───── Dataset excerpts ─────

(* ===== verification/WorkerHandle.v ===== *)
(** * What handling a lease does to the store (worker.go, Handle and finalize)

    A log of the calls a handler makes, over any store that keeps its promises: some
    renewals of one fence, then at most one settlement under that fence. *)
From S2P Require Import Prelude GoTime Names Definitions Work Worker.

(** ** Logging the calls *)

Inductive WorkCall :=
  | CalledRenew (renewal : WorkLeaseRenewal)
  | CalledComplete (completion : WorkCompletion) (answer : option GoError)
  | CalledFail (failure : WorkFailure) (answer : option GoError).

Section Logged.
Context {S : Type} `{!WorkStore S}.

Definition logging {A} (call : A -> WorkCall) (operation : S -> A * S) (state : S * list WorkCall) : A * (S * list WorkCall) :=
  let '(s, calls) := state in let '(a, s') := operation s in (a, (s', calls ++ [call a])).

(** The same store; claims are not the handler's business. *)
#[export] Instance logged_store : WorkStore (S * list WorkCall) := {|
  work_Claim request state := let '(s, calls) := state in let '(r, s') := work_Claim request s in (r, (s', calls));
  work_Renew renewal := logging (fun _ => CalledRenew renewal) (work_Renew renewal);
  work_Complete completion := logging (CalledComplete completion) (work_Complete completion);
  work_Fail failure := logging (CalledFail failure) (work_Fail failure)
|}.

Definition logged_signal (signal : Signal S) : Signal (S * list WorkCall) :=
  match signal with
  | Processed outcome => Processed outcome
  | RenewalDue => RenewalDue
  | Cancelled cause outcome => Cancelled cause outcome
  | Elsewhere use => Elsewhere (fun state => (use state.1, state.2))
  end.
End Logged.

─────

• **Activity**
Copy out the lines of the records above in which the string "state" appears.

• **Answer for the task**
Definition logging {A} (call : A -> WorkCall) (operation : S -> A * S) (state : S * list WorkCall) : A * (S * list WorkCall) :=
  let '(s, calls) := state in let '(a, s') := operation s in (a, (s', calls ++ [call a])).
  work_Claim request state := let '(s, calls) := state in let '(r, s') := work_Claim request s in (r, (s', calls));
  | Elsewhere use => Elsewhere (fun state => (use state.1, state.2))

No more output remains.